= Edd Cartier =

American illustrator (1914–2008)

Pulp magazine cover illustration by Edd Cartier

Edward Daniel Cartier (August 1, 1914 – December 25, 2008), known professionally as Edd Cartier, was an American pulp magazine illustrator who specialized in science fiction and fantasy art.

Born in North Bergen, New Jersey, Cartier studied at Pratt Institute. He was taught by Harold Winfield Scott ("H.W. Scott"), also an illustrator for The Avenger, who Cartier credits as a mentor. While a student he began illustrating for The Shadow, eventually creating more than 800 drawings for the pulp. Following his 1936 graduation from Pratt, he and fellow graduate Earl Mayan opened an art studio on the Upper West Side. Cartier's first science fiction cover art was for the December 1939 issue of Unknown. The original oil painting later sold in 1998 for $35,000.

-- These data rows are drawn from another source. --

Definition next_wake_ms (s : OutboundScheduler) (now_ms : f64) : option f64 :=
  match select_class s now_ms with
  | Some _ => Some now_ms
  | None =>
      match os_video s with
      | [] => None
      | packet :: _ =>
          let wait := wait_ms (os_pacer s) now_ms (wire_len packet) in
          if f_is_finite wait then Some (now_ms + wait)%f64 else None
      end
  end.

Definition sched_pending (s : OutboundScheduler) : Z :=
  saturating_add U64_MAX (saturating_add U64_MAX (zlen (os_critical s)) (zlen (os_audio s))) (zlen (os_video s)).

Definition sched_reset_generation (s : OutboundScheduler) (now_ms : f64) (generation : Z) : OutboundScheduler :=
  if generation =? 0 then s else
  s <| os_generation := generation |> <| os_pacer := set_rate (new_pacer now_ms) now_ms (os_wire_rate_mbps s) |>
    <| os_critical_debt_bytes := 0 |> <| os_audio_debt_bytes := 0 |>.

Definition wire_datagram_bytes (s : OutboundScheduler) : Z := datagram_size (os_pacer s).
Definition wire_rate_mbps (s : OutboundScheduler) : f64 := os_wire_rate_mbps s.
Definition sched_generation (s : OutboundScheduler) : Z := os_generation s.

(** ** Runs

    [accepted] are the packets queued so far, [left] those that have left their
    queue, each with whether it was handed out ([true]) or dropped. *)

Inductive SchedOp :=
  | SQueue (kind : Kind) (channel flags : Z) (payload : list Z) (retransmission : bool)
  | SPop (now_ms : f64) (counter : Z) (can_record : Z -> bool)
  | SRate (now_ms rate_mbps : f64)
  | SReset (now_ms : f64) (generation : Z).

Record SchedRun := mkSchedRun { sr_sched : OutboundScheduler; sr_accepted : list PendingPacket; sr_left : list (PendingPacket * bool) }.

Definition sched_step (r : SchedRun) (op : SchedOp) : SchedRun :=
  let s := sr_sched r in
  match op with
  | SQueue kind channel flags payload retransmission =>
      let packet := mkPendingPacket (os_next_queue_id s) (class_from_kind kind) kind channel flags payload retransmission in
      let oldest := head (queue_of s (class_from_kind kind)) in
      match queue_with_id s kind channel flags payload retransmission with
      | (s, Good (Queued, _)) => mkSchedRun s (sr_accepted r ++ [packet]) (sr_left r)
      | (s, Good (DroppedOldest, _)) =>
          mkSchedRun s (sr_accepted r ++ [packet]) (sr_left r ++ match oldest with Some p => [(p, false)] | None => [] end)
      | (s, Bad _) => mkSchedRun s (sr_accepted r) (sr_left r)
      end
  | SPop now counter can_record =>
      match pop_due s now counter can_record with
      | (s, Good (Some p)) => mkSchedRun s (sr_accepted r) (sr_left r ++ [(p, true)])
      | (s, _) => mkSchedRun s (sr_accepted r) (sr_left r)
      end
  | SRate now rate => mkSchedRun (set_wire_rate_mbps s now rate) (sr_accepted r) (sr_left r)
  | SReset now generation => mkSchedRun (sched_reset_generation s now generation) (sr_accepted r) (sr_left r)
  end.

Definition sched_run (s : OutboundScheduler) (ops : list SchedOp) : SchedRun := fold_left sched_step ops (mkSchedRun s [] []).

Definition of_class (c : OutboundClass) (l : list PendingPacket) : list PendingPacket := filter (fun p => pp_class p = c) l.

(** ** Queues *)

Lemma portable_config_valid now : with_config now portable_config = inl (new_pacer now).
Proof. reflexivity. Qed.

Lemma queue_of_set s c d q : queue_of (set_queue s c q) d = if decide (c = d) then q else queue_of s d.
Proof. by destruct c, d. Qed.

Lemma queue_of_service s c len d : queue_of (record_service s c len) d = queue_of s d.
Proof. by destruct c, d. Qed.

Lemma queue_of_rate s now rate c : queue_of (set_wire_rate_mbps s now rate) c = queue_of s c.
Proof. by destruct c. Qed.

Lemma queue_of_reset s now g c : queue_of (sched_reset_generation s now g) c = queue_of s c.
Proof. unfold sched_reset_generation. destruct (g =? 0); [done|]. by destruct c. Qed.

(** A datagram of at least one byte that the pacer says fits is consumed. *)
Lemma try_consume_can p now len : can_consume p now len = true -> (try_consume p now len).2 = true.
Proof.
  unfold can_consume, try_consume. destruct (enabled p) eqn:He; cbn [negb orb]; [|by destruct (len =? 0)]. destruct (len =? 0) eqn:E; [done|].
  intros Hle. rewrite refill_available by done. destruct (available p now <? f_of_Z len)%f64 eqn:Hlt; [|done]. apply f_ltb_not_leb in Hlt. by rewrite Hle in Hlt.
Qed.

Lemma select_nonempty s now c : select_class s now = Some c -> queue_of s c <> [].
Proof.
  unfold select_class. destruct (negb (is_nil (os_critical s)) && _) eqn:E1; [intros [= <-] H; cbn in H; by rewrite H in E1|].
  destruct (negb (is_nil (os_audio s)) && _) eqn:E2; [intros [= <-] H; cbn in H; by rewrite H in E2|].
  destruct (video_due s now) eqn:E3; [|done]. intros [= <-] H. cbn in H. unfold video_due in E3. by rewrite H in E3.
Qed.

Lemma select_video s now : select_class s now = Some VideoClass -> video_due s now = true.
Proof. unfold select_class. by repeat case_match. Qed.

(** Serving a class: the packet at its front leaves, the rest stays. *)
Definition serve (s : OutboundScheduler) (now : f64) (c : OutboundClass) (p : PendingPacket) (rest : list PendingPacket) : OutboundScheduler :=
  let s' := match c with VideoClass => s <| os_pacer := (try_consume (os_pacer s) now (wire_len p)).1 |> | _ => s end in
  record_service (set_queue s' c rest) c (wire_len p).

(** [pop_due] by cases; the refusal of the pacer after selection cannot occur. *)
Lemma pop_due_cases s now counter can :
  match select_class s now with
  | None => pop_due s now counter can = (s, Good None)
  | Some c => exists p rest, queue_of s c = p :: rest /\
      pop_due s now counter can = if can counter then (serve s now c p rest, Good (Some p)) else (s, Bad HistoryFull)
  end.
Proof.
  unfold pop_due. destruct (select_class s now) as [c|] eqn:Es; [|done]. pose proof (select_nonempty _ _ _ Es) as Hne.
  destruct (queue_of s c) as [|p rest] eqn:Eq; [done|]. exists p, rest. split; [done|]. destruct (can counter); [|done]. cbn [negb].
  destruct c; try done. cbn [bool_decide]. apply select_video in Es. unfold video_due in Es. cbn in Eq. rewrite Eq in Es. apply try_consume_can in Es.
  unfold serve. rewrite bool_decide_true by done. destruct (try_consume (os_pacer s) now (wire_len p)) as [pacer ok]. cbn in Es. by rewrite Es.
Qed.

Lemma queue_of_serve s now c p rest d : queue_of (serve s now c p rest) d = if decide (c = d) then rest else queue_of s d.
Proof. unfold serve. rewrite queue_of_service, queue_of_set. destruct (decide (c = d)); [done|]. by destruct c, d. Qed.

His artwork was published in Street and Smith publications and the John W. Campbell, Jr.-edited magazines Astounding Science Fiction, Doc Savage Magazine and Unknown. He provided more than 300 illustrations for Astounding and over 200 for Unknown. His work later appeared in other magazines, including Planet Stories, Fantastic Adventures and other pulps.

When drawing for The Shadow, Cartier employed dramatic thick swaths of black using the blank spaces as shafts of light. His illustrations evoked the world of the night-time vigilante. He used a different style when illustrating science fiction, employing action and crowded panels. He also injected humor into his drawings. Writers of the Future credited Cartier with a style of "not just very expressive people, but expressive creatures like fairies, gnomes, and gods". His art accompanied the writings of science fiction icons such as Isaac Asimov, Robert A. Heinlein, and Theodore Sturgeon.

==WWII==
Cartier served in World War II as an infantryman and heavy machine gunner in France and Germany. He was severely wounded in the Battle of the Bulge. He earned a Purple Heart and Bronze Star for his service. Cartier became an active member in the Veterans of Foreign Wars and served as captain of the Color Guard.

After returning to the United States he again attended Pratt Institute. He used the G.I. Bill to continue his education. Cartier received a Bachelor of Fine Arts degree in 1953. In the post-war years, he continued providing illustrations for Astounding. He became the premier artist for Gnome Press and Fantasy Press.

As comic books emerged, the pulp industry began to decline. This led Cartier into employment as a draftsman for an engineering firm during the 1950s. He worked more than 25 years as an art director with Mosstype, a Waldwick, New Jersey, manufacturer specializing in printing machinery.

==Awards and reprints==
Cartier was selected as one of the inaugural judges for the Writers and Illustrators of the Future in 1985. He remained a judge until his death in 2008. He received the Ron Hubbard’s Writers of the Future (Special Golden Age) Award in 1989.
In 1990 he received the First Fandom Hall of Fame Award.
He was awarded the 1992 World Fantasy Lifetime Achievement Award. Cartier was nominated for Retro Hugo Awards for artwork published in 1943, 1946, and 1951.

Edd Cartier: The Known and the Unknown is a 2000-copy limited edition hardcover published by Gerry de la Ree in 1977. Cartier's illustrations of L. Ron Hubbard's fiction were reprinted in Master Storyteller: An Illustrated Tour of the Fiction of L. Ron Hubbard by William J. Widder (Galaxy Press, 2003.).

==Personal life==
Cartier was married in 1943 to Georgina.

Cartier suffered from Parkinson's disease later in life. He died at age 94 on December 25, 2008, at his home in Ramsey, New Jersey. He is interred at George Washington Memorial Park in Paramus, New Jersey.